README

Author: Kris Alavattam Dates: 2025-10-29, 2025-11-06

Zip file of TAD and loop calls

Topologically associating domains (TADs)

Overview

This bundle includes genome-wide insulation scores, boundaries, and TAD annotationss from pooled endothelial and cardiomyocyte differentiation Hi-C datasets analyzed in the Stem Cell Rep 2023 study. (Cardiomyocyte data are from Bertero & Fields et al., Nat Commun 2019.)

Analyses were run at 40-kb resolution on autosomes and chromosome X (as the RUES2 stem cell line is female) using the insulation-score method of Crane et al., Nature 2015 as implemented in the cworld-dekker toolkit. We also generated 10-kb TAD calls; these weren’t used in the paper but are provided for reference.

Files used for analyses in the paper

{endoPooled_D{0,2,6,14},cardioPooled_D{0,2,5,14}}.genome.40000--is520001--nt0.01--ids320001--ss160001--immean.insulation--mbs0--mts0.tads.bed.gz
{endoPooled_D{0,2,6,14},cardioPooled_D{0,2,5,14}}.genome.40000--is520001--nt0.01--ids320001--ss160001--immean.insulation.boundaries.bed.gz

Data contents

Each timepoint (endoPooled_D{0,2,6,14}, cardioPooled_D{0,2,5,14}) includes four gzipped, genome-wide files: 1. TAD domains: *.tads.bed.gz BED intervals marking each called TAD (chrom, start, end, name, score). This is the primary file for TAD overlap/annotation work.

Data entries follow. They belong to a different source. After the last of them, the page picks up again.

(* ===== verification/State.v ===== *)
(** * Finite state machines

    [crates/voker-state/src]: the resources [State], [PreviousState] and
    [NextState], the systems of the [StateTransition] schedule for manual, derived
    and sub-states, and the despawning of state-scoped entities.  Transition
    signals go through the message queues of [Message]; every system reads them
    with a cursor of its own. *)

From Stdlib Require Import ZArith Lia.
From S2P Require Import Prelude Message.

(** ** Resources *)

Record StateTransitionSignal (S : Type) := mkSignal {
  sg_exited : option S;
  sg_entered : option S;
  sg_allow_same : bool
}.
Arguments mkSignal {S} _ _ _.
Arguments sg_exited {S} _.
Arguments sg_entered {S} _.
Arguments sg_allow_same {S} _.

Inductive NextState (S : Type) :=
| Unchanged
| Pending (s : S)
| PendingIfNeq (s : S).
Arguments Unchanged {S}.
Arguments Pending {S} s.
Arguments PendingIfNeq {S} s.

#[global] Instance NextState_eq_dec {S} `{EqDecision S} : EqDecision (NextState S).
Proof. solve_decision. Defined.

(** [State<S>], [PreviousState<S>], [NextState<S>] and the signals of one state
    type. *)
Record StateRes (S : Type) := mkStateRes {
  sr_state : option S;
  sr_previous : option S;
  sr_next : option (NextState S);
  sr_signals : MessageQueue (StateTransitionSignal S)
}.
Arguments mkStateRes {S} _ _ _ _.
Arguments sr_state {S} _.
Arguments sr_previous {S} _.
Arguments sr_next {S} _.
Arguments sr_signals {S} _.

Section states.
Context {S : Type} `{EqDecision S}.
Implicit Types (r : StateRes S) (n : NextState S).

Definition NextState_set n (next : S) : NextState S := Pending next.

Definition NextState_set_if_neq n (next : S) : NextState S :=
  match n with
  | Pending s => if decide (s = next) then n else PendingIfNeq next
  | _ => PendingIfNeq next
  end.

Definition NextState_reset n : NextState S := Unchanged.

Definition NextState_take n : option (S * bool) * NextState S :=
  match n with
  | Unchanged => (None, n)
  | Pending next => (Some (next, true), Unchanged)
  | PendingIfNeq next => (Some (next, false), Unchanged)
  end.

(** [next_state.and_then(NextState::take)]. *)
Definition take_next r : option (S * bool) * StateRes S :=
  match sr_next r with
  | None => (None, r)
  | Some n => let '(t, n) := NextState_take n in (t, mkStateRes (sr_state r) (sr_previous r) (Some n) (sr_signals r))
  end.

(** What the systems queue on [Commands]. *)
Inductive StateCommand :=
| InsertState (s : S)
| RemoveState
| InsertPrevious (s : S)
| RemovePrevious.

Definition run_command r (c : StateCommand) : StateRes S :=
  match c with
  | InsertState s => mkStateRes (Some s) (sr_previous r) (sr_next r) (sr_signals r)
  | RemoveState => mkStateRes None (sr_previous r) (sr_next r) (sr_signals r)
  | InsertPrevious s => mkStateRes (sr_state r) (Some s) (sr_next r) (sr_signals r)
  | RemovePrevious => mkStateRes (sr_state r) None (sr_next r) (sr_signals r)
  end.

Definition run_commands r (cs : list StateCommand) : StateRes S := foldl run_command r cs.

Definition write_signal r (sg : StateTransitionSignal S) : StateRes S :=
  mkStateRes (sr_state r) (sr_previous r) (sr_next r) (snd (MessageQueue_write (sr_signals r) sg)).

(** [PreviousState<S>] set in place, or inserted by a command. *)
Definition set_previous r (exited : S) : StateRes S * list StateCommand :=
  match sr_previous r with
  | Some _ => (mkStateRes (sr_state r) (Some exited) (sr_next r) (sr_signals r), [])
  | None => (r, [InsertPrevious exited])
  end.

(** The resources as the system leaves them and the commands it queued. *)
Definition internal_apply_state_transition r (new_state : option S) (allow_same_state_transitions : bool)
  : StateRes S * list StateCommand :=
  match new_state with
  | Some entered =>
      match sr_state r with
      | Some s =>
          let exited := if decide (s = entered) then entered else s in
          let r := mkStateRes (Some entered) (sr_previous r) (sr_next r) (sr_signals r) in
          let r := write_signal r (mkSignal (Some exited) (Some entered) allow_same_state_transitions) in
          set_previous r exited
      | None =>
          let r := write_signal r (mkSignal None (Some entered) allow_same_state_transitions) in
          (r, InsertState entered :: match sr_previous r with Some _ => [RemovePrevious] | None => [] end)
      end
  | None =>
      match sr_state r with
      | Some exited =>
          let r := write_signal r (mkSignal (Some exited) None allow_same_state_transitions) in
          let '(r, cs) := set_previous r exited in
          (r, RemoveState :: cs)
      | None => (r, [])
      end
  end.

(** [apply_state_transition] of a manual state. *)
Definition apply_manual r : StateRes S * list StateCommand :=
  match take_next r with
  | (None, r) => (r, [])
  | (Some (new_state, allow), r) => internal_apply_state_transition r (Some new_state) allow
  end.

(** ** Reading signals *)

Variable debug : bool.

(** [reader.read().count() > 0]. *)
Definition detect_transition (c : MessageCursor) r : outcome (bool * MessageCursor) :=
  it ← MessageWithKeyIter_new debug c (sr_signals r);
  let '(n, c) := MessageWithKeyIter_count it in
  Ret (bool_decide (0 < n)%Z, c).

(** [reader.read().last().cloned()]. *)
Definition last_transition (c : MessageCursor) r : outcome (option (StateTransitionSignal S) * MessageCursor) :=
  it ← MessageWithKeyIter_new debug c (sr_signals r);
  Ret (MessageIterator_last it).

(** ** Transition schedules *)

Inductive Label :=
| OnEnter (s : S)
| OnExit (s : S)
| OnTransition (exited entered : S).

Definition identity_skipped (t : StateTransitionSignal S) : bool :=
  bool_decide (sg_entered t = sg_exited t) && negb (sg_allow_same t).

(** The schedule each system runs, if any. *)
Definition run_enter (transition : option (StateTransitionSignal S)) : option Label :=
  t ← transition; if identity_skipped t then None else OnEnter <$> sg_entered t.

Definition run_exit (transition : option (StateTransitionSignal S)) : option Label :=
  t ← transition; if identity_skipped t then None else OnExit <$> sg_exited t.

Definition run_transition (transition : option (StateTransitionSignal S)) : option Label :=
  t ← transition; exited ← sg_exited t; entered ← sg_entered t; Some (OnTransition exited entered).

(** One registered system [last_transition.pipe(f).run_if(detect_transition)],
    with the cursors of its two readers. *)
Definition PhaseCursors : Type := MessageCursor * MessageCursor.

Definition phase_system (f : option (StateTransitionSignal S) → option Label) (cs : PhaseCursors) r
  : outcome (list Label * PhaseCursors) :=
  '(met, c1) ← detect_transition cs.1 r;
  if (met : bool) then
    '(t, c2) ← last_transition cs.2 r;
    Ret (match f t with Some l => [l] | None => [] end, (c1, c2))
  else Ret ([], (c1, cs.2)).

(** The systems of the sets [Exit], [Transition] and [Enter], which run in this
    order. *)
Record PhaseSystems := mkPhases {
  ph_exit : option (StateTransitionSignal S) → option Label;
  ph_trans : option (StateTransitionSignal S) → option Label;
  ph_enter : option (StateTransitionSignal S) → option Label
}.

(** [ManualStates::register_state], and [register_derived_state_for] of a single
    source. *)
Definition register_state : PhaseSystems := mkPhases run_exit run_transition run_enter.
Definition register_derived_single : PhaseSystems := mkPhases run_exit run_transition run_enter.

(** [register_sub_state_for], and [register_derived_state_for] of a tuple of
    sources, put the enter system in the exit set and the exit system in the enter
    set. *)
Definition register_sub_state : PhaseSystems := mkPhases run_enter run_transition run_exit.
Definition register_derived_tuple : PhaseSystems := mkPhases run_enter run_transition run_exit.

Record Cursors := mkCursors { cu_exit : PhaseCursors; cu_trans : PhaseCursors; cu_enter : PhaseCursors }.

(** The three phases after [Apply]; the commands of [Apply] are run before them. *)
Definition run_phases (p : PhaseSystems) r (cu : Cursors) : outcome (list Label * Cursors) :=
  '(l1, c1) ← phase_system (ph_exit p) (cu_exit cu) r;
  '(l2, c2) ← phase_system (ph_trans p) (cu_trans cu) r;
  '(l3, c3) ← phase_system (ph_enter p) (cu_enter cu) r;
  Ret (l1 ++ l2 ++ l3, mkCursors c1 c2 c3).

(** A run of the [StateTransition] schedule for a manual state. *)
Definition manual_pass r (cu : Cursors) : outcome (list Label * StateRes S * Cursors) :=
  let '(r, cs) := apply_manual r in
  let r := run_commands r cs in
  '(ls, cu) ← run_phases register_state r cu;
  Ret (ls, r, cu).

(** ** App *)

(** [insert_state] on a fresh app; [init_state] inserts the state's [from_world]. *)
Definition insert_state_new (state : S) : StateRes S :=
  mkStateRes (Some state) None (Some Unchanged)
    (snd (MessageQueue_write MessageQueue_default (mkSignal None (Some state) true))).

(** [insert_state] on an initialised state type. *)
Definition insert_state_again r (state : S) : StateRes S :=
  mkStateRes (Some state) (sr_previous r) (sr_next r)
    (snd (MessageQueue_write (MessageQueue_clear (sr_signals r)) (mkSignal None (Some state) true))).

(** The run conditions [state_exists] and [in_state]. *)
Definition state_exists r : bool := match sr_state r with Some _ => true | None => false end.
Definition in_state (expected : S) r : bool := bool_decide (sr_state r = Some expected).

(** ** State-scoped entities *)

(** The entities a despawn system queues for despawning: [marked] are the entities
    with the marker component. *)
Definition despawn_entities_on_enter_state {E} (c : MessageCursor) r (marked : list (E * S)) : outcome (list E * MessageCursor) :=
  '(t, c) ← last_transition c r;
  match t with
  | None => Ret ([], c)
  | Some t =>
      if identity_skipped t then Ret ([], c)
      else match sg_entered t with
           | None => Ret ([], c)
           | Some entered => Ret ((filter (λ m, m.2 = entered) marked).*1, c)
           end
  end.

Definition despawn_entities_on_exit_state {E} (c : MessageCursor) r (marked : list (E * S)) : outcome (list E * MessageCursor) :=
  '(t, c) ← last_transition c r;
  match t with
  | None => Ret ([], c)
  | Some t =>
      if identity_skipped t then Ret ([], c)
      else match sg_exited t with
           | None => Ret ([], c)
           | Some exited => Ret ((filter (λ m, m.2 = exited) marked).*1, c)
           end
  end.

Definition despawn_entities_when_state {E} (c : MessageCursor) r (marked : list (E * (StateTransitionSignal S → bool)))
  : outcome (list E * MessageCursor) :=
  '(t, c) ← last_transition c r;
  match t with
  | None => Ret ([], c)
  | Some t => if identity_skipped t then Ret ([], c) else Ret ((filter (λ m, m.2 t = true) marked).*1, c)
  end.
End states.
#[global] Arguments Label : clear implicits.
#[global] Arguments PhaseSystems : clear implicits.
#[global] Arguments StateCommand : clear implicits.

(** ** States that depend on others *)

Section dependent.
Context {S T : Type} `{EqDecision T}.
Variable debug : bool.

(** [clone_raw_state] of a source that is a state or an optional state, followed by
    [derive] or [should_exist]. *)
Definition from_state (f : S → option T) (source : option S) : option T := s ← source; f s.
Definition from_option_state (f : option S → option T) (source : option S) : option T := f source.

(** [apply_state_transition] of a derived state; [derive] includes
    [clone_raw_state]. *)
Definition apply_derived (derive : option S → option T) (allow_same : bool) (source : StateRes S) (c : MessageCursor) (r : StateRes T)
  : (StateRes T * list (StateCommand T)) * MessageCursor :=
  if MessageCursor_is_empty c (sr_signals source) then ((r, []), c)
  else
    let c := MessageCursor_clear c (sr_signals source) in
    (internal_apply_state_transition r (derive (sr_state source)) allow_same, c).

(** [apply_state_transition] of a sub-state. *)
Definition apply_sub (should_exist : option S → option T) (source : StateRes S) (c : MessageCursor) (r : StateRes T)
  : outcome ((StateRes T * list (StateCommand T)) * MessageCursor) :=
  it ← MessageWithKeyIter_new debug c (sr_signals source);
  let '(last, c) := MessageIterator_last it in
  let source_changed := match last with Some _ => true | None => false end in
  let '(next_state, r) := take_next r in
  if negb source_changed && match next_state with None => true | Some _ => false end then Ret ((r, []), c)
  else
    let current := sr_state r in
    let default_state := if source_changed then should_exist (sr_state source) else None in
    let allow_same := default false (snd <$> next_state) in
    let new_state := match fst <$> next_state with
                     | Some s => Some s
                     | None => match current with Some s => Some s | None => default_state end
                     end in
    Ret (internal_apply_state_transition r new_state allow_same, c).
End dependent.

TAD boundaries: *.insulation.boundaries.bed.gz BED intervals at local minima of the normalized insulation profile (i.e., boundary calls). This was also used for TAD overlap/annotation work.
Insulation score track: *.insulation.bedGraph.gz Genome-wide normalized insulation profile used to call boundaries. This enables visualization of bin-wise insulation values and recomputation of TAD boundaries. Not used in the paper.
TAD domain scores: *.tads.bedGraph.gz bedGraph intervals identical to (1), with column 4 giving a “TAD strength score” that summarizes boundary-adjacent insulation behavior. Not used in the paper.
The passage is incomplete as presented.